Adrien Goetz est féru d'art , hellénique en particulier, d'après la lecture de ce roman, qui en fait est plutôt un parcours initiatique ,la trame romanesque étant assez mince.
La Villa Kérylos ( traduire par » alcyons » , oiseaux qui ont la folie de bâtir leur nid sur l'eau) est l'exemple même de ces superbes maisons construites au début du XXe sur la Côte d'Azur ; Celle ci se trouve à Beaulieu, et a germé dans la tête d'un des frères Reinach , Théodore.
Ces familles extrêmement riches , instruites et raffinées,dont les Rothschild , les Ephrussi, les Camando, passaient là , dans leur maison les hivers ,avec énormément de discrétion.
C'est un peintre septuagénaire, Achille (le bien nommé) qui revient visiter incognito cette maison devenue musée . Il est le fils de la cuisinière de G.Eiffel, illustre voisin des Reinhar.
Pris en amitié par Théodore, il a passé sa jeunesse dans la villa, traité de la même manière que les enfants de la famille.Plus tard, il pensera quand même avoir été dupé par ses protecteurs.

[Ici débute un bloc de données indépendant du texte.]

Lemma wp_fs_read total es files name buf max (Q : Z * list Z → fs D → Prop) s :
  fs_rep s total es files → Forall (λ c, c ≠ 0) name → max ≤ Z.of_nat (length buf) →
  (∀ s', unwritten [] s s' → Q (read_result name buf max files) s') →
  wp (fs_read name buf max) Q s.
Proof.
  intros Hrep Hname Hmax HQ. pose proof Hrep as [Hr Hc Hs _ Hla Hm]. unfold fs_read.
  wp_step. apply wp_mem_get. rewrite (mr_mounted _ _ _ _ Hm). cbn [negb]. wp_step.
  eapply wp_find_file; [done|done|]. unfold read_result in HQ.
  destruct (file_named_cases name files) as [[-> En]|(i & f & Ei & Hf & En)]; rewrite En in HQ.
  { cbn [option_map]. wp_step. apply HQ. by apply unwritten_refl. }
  rewrite Ei. cbn [option_map].
  destruct (found_entry _ _ _ _ _ _ _ Hrep Ei Hf) as (e & He & Hef & Hi).
  wp_step. apply (wp_dir_at e); [lia|by rewrite Nat2Z.id|].
  destruct (entry_blocks _ _ _ _ Hef (proj2 (la_bound _ _ _ _ Hla))) as (_ & _ & Hsz & _).
  rewrite i32_small, (en_size _ _ _ _ Hef) in * by lia.
  destruct (Z.ltb_spec max (Z.of_nat (length f.2))) as [Hx|Hx].
  { wp_step. apply HQ. by apply unwritten_refl. }
  rewrite <- (en_size _ _ _ _ Hef) at 1. wp_step.
  eapply (wp_each_block (λ k '(off, b) out, out = [] ∧ off = Nat.min (512 * k) (length f.2) ∧ b = take off f.2 ++ drop off buf)
    _ total e f); try done.
  - apply la_bound in Hla. lia.
  - intros k [off b] out t Hk (-> & -> & ->) Hu. cbv beta iota.
    replace ((512 * k) `min` length f.2)%nat with (512 * k)%nat by lia. wp_step. eapply wp_of_option; [apply copy_block; lia|]. wp_step. exists []. split_and!; [|done| |].
    + destruct Hu as (Hd & _ & Ht). apply unwritten_refl; [by eapply dstep_ready|done].
    + rewrite length_slice by lia. lia.
    + rewrite length_slice by lia. do 2 f_equal; lia.
  - intros k [off b] out t Hk (-> & -> & ->) Hu. wp_step.
    replace ((512 * k) `min` length f.2)%nat with (length f.2) by lia. cbn [snd]. rewrite firstn_all. by apply HQ.
Qed.

(** The page as it looks after [j] blocks. *)
Definition page_upto (part : list Z) (j : nat) : list Z :=
  take (512 * j) part ++ replicate (4096 - length (take (512 * j) part)) 0.

Lemma page_upto_end part j :
  (length part ≤ 4096)%nat → (length part ≤ 512 * j)%nat → page_upto part j = part ++ replicate (4096 - length part) 0.
Proof. intros Hp Hj. unfold page_upto. by rewrite take_ge by done. Qed.

Lemma page_upto_step part j n :
  (length part ≤ 4096)%nat → (512 * j < length part)%nat → n = Nat.min 512 (length part - 512 * j) →
  overwrite (512 * j) (slice (512 * j) n part) (page_upto part j) = Some (page_upto part (S j)).
Proof.
  intros Hp Hj Hn. unfold page_upto. set (k := (512 * j)%nat) in *.
  assert (length (take k part) = k) as Hk by (rewrite length_take; lia).
  assert (length (slice k n part) = n) as Hs by (apply length_slice; lia).
  rewrite (overwrite_at k (take k part)); [|done|rewrite Hs, length_replicate; lia]. f_equal.
  rewrite Hs, Hk, drop_replicate, app_assoc. pose proof (slice_extend part 0 k n ltac:(lia)) as E. unfold slice in *.
  rewrite !drop_0, Nat.add_0_l in E. rewrite E. assert (take (k + n) part = take (512 * S j) part) as ->.
  { destruct (decide (n = 512%nat)) as [->|]; [f_equal; lia|]. by rewrite !take_ge by lia. }
  f_equal. f_equal. rewrite length_take. lia.
Qed.

Lemma wp_fs_read_page total es files i f e q buf (Q : list Z → fs D → Prop) s :
  fs_rep s total es files → files !! i = Some f → es !! i = Some e → length buf = Z.to_nat 4096 →
  Z.of_nat (512 * q) + 4096 < 2 ^ 31 →
  (∀ s', unwritten [] s s' → Q (page_of f.2 (512 * q)) s') →
  wp (fs_read_page (d_start e) (d_size e) (Z.of_nat (512 * q)) buf) Q s.
Proof.
  intros [Hr Hcap Hs _ Hla Hm] Hf He Hbuf Hoff HQ.
  assert (entry_ok (content (low s)) total e f) as Hef.
  { destruct (Forall2_lookup_r _ _ _ _ _ (la_entries _ _ _ _ Hla) Hf) as (e' & He' & Hef).
    rewrite lookup_take_lt in He' by (by eapply lookup_lt_Some). congruence. }
  destruct (entry_blocks _ _ _ _ Hef (proj2 (la_bound _ _ _ _ Hla))) as (_ & Hb0 & Hsz & Hst).
  pose proof (en_size _ _ _ _ Hef) as Es. pose proof (en_start _ _ _ _ Hef) as Hs0. pose proof (en_end _ _ _ _ Hef) as Hend.
  pose proof (nblk_bound (d_size e)) as Hnb. unfold BSIZE, MAXBLK, DATASTART, LOGSTART, LOGN in *.
  change (Z.to_nat 4096) with 4096%nat in *. set (off := (512 * q)%nat) in *. set (part := slice off 4096 f.2).
  assert (length part = Nat.min 4096 (length f.2 - off)) as Hp by (unfold part, slice; rewrite length_take, length_drop; lia).
  unfold fs_read_page. wp_step. eapply wp_of_option.
  { apply (overwrite_app []). rewrite length_replicate. change (Z.to_nat 4096) with 4096%nat. lia. }
  cbn [app]. change (Z.to_nat 4096) with 4096%nat. rewrite length_replicate, drop_ge, app_nil_r by lia.
  apply (wp_loop (λ '(blk, done, b) t, ∃ j, (j ≤ 8)%nat ∧ blk = d_start e + Z.of_nat (q + j) ∧ done = 512 * Z.of_nat j ∧
      b = page_upto part j ∧ unwritten [] s t) (λ '(_, done, _), Z.to_nat (8 - done / 512))).
  - intros [[blk dn] b] t (j & Hj & -> & -> & -> & Hu). pose proof Hu as (Hd & _ & Ht). unfold BSIZE.
    rewrite u32_small by lia.
    destruct (Z.ltb_spec (512 * Z.of_nat j) 4096) as [H1|H1]; cbn [andb].
    2: { wp_step. rewrite page_upto_end by lia. apply HQ. done. }
    destruct (Z.ltb_spec (Z.of_nat off + 512 * Z.of_nat j) (d_size e)) as [H2|H2].
    2: { wp_step. rewrite page_upto_end by lia. apply HQ. done. }
    wp_step. apply wp_read; [by eapply dstep_ready|rewrite (ds_capacity _ _ _ _ Hd); lia|apply Ht|].
    intros d' Hd'. wp_step. apply wp_mem_get. cbn [fm fsbuf set_fsbuf]. rewrite (unwritten_content _ _ _ Hu).
    rewrite (u32_small (d_size e - _)) by lia. set (n := if 512 <? _ then _ else _).
    assert (Z.to_nat n = Nat.min 512 (length f.2 - 512 * (q + j))) as ->.
    { unfold n. destruct (Z.ltb_spec 512 (d_size e - (Z.of_nat off + 512 * Z.of_nat j))); lia. }
    wp_step. eapply wp_of_option.
    { apply (block_bytes total e f (q + j)); [done|intros; apply content_sector, Hr|lia|done]. }
    wp_step. replace (Z.to_nat (512 * Z.of_nat j)) with (512 * j)%nat by lia. eapply wp_of_option.
    { assert (slice (512 * (q + j)) (512 `min` (length f.2 - 512 * (q + j))) f.2 =
        slice (512 * j) (512 `min` (length f.2 - 512 * (q + j))) part) as ->.
      { unfold part, slice. rewrite skipn_firstn_comm, take_take, drop_drop. f_equal; [lia|]. f_equal. lia. }
      apply page_upto_step; lia. }
    wp_step. split.
    + exists (S j). split_and!; [lia|rewrite u32_small; lia|lia|done|].
      eapply (unwritten_trans [] []); [exact Hu|]. rewrite <- (unwritten_content _ _ _ Hu).
      apply unwritten_read; [by eapply dstep_ready|done|done].
    + rewrite (Z.mul_comm 512 (Z.of_nat j)), Z.div_mul by lia.
      replace (Z.of_nat j * 512 + 512) with (Z.of_nat (S j) * 512) by lia. rewrite Z.div_mul by lia. lia.
  - exists O. split_and!; [lia| |done|done|by apply unwritten_refl]. unfold BSIZE.
    assert (Z.of_nat off / 512 = Z.of_nat q) as -> by (unfold off; rewrite Nat2Z.inj_mul, Z.mul_comm; by apply Z.div_mul).
    rewrite u32_small by lia. lia.
  - change (8 < 9)%nat. lia.
Qed.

Mais dans cette famille, la civilisation grecque fait partie de la respiration, et Achille comme les autres s'attellera au grec ancien.Il est le témoin principal de la construction de la villa,et autant dire que la lecture terminée, on rêve en grec(ou du moins ce qu'il en reste) .
Cette lecture est très agréable, et bien qu'en fait la construction du roman semble un peu nébuleuse, elle nous emmène bien loin de notre dite modernitè .
Je pense quand même que des « Humanités » même lointaines ou un amour immodéré pour la Grèce Antique est nécessaire pour apprécier vraiment ce texte.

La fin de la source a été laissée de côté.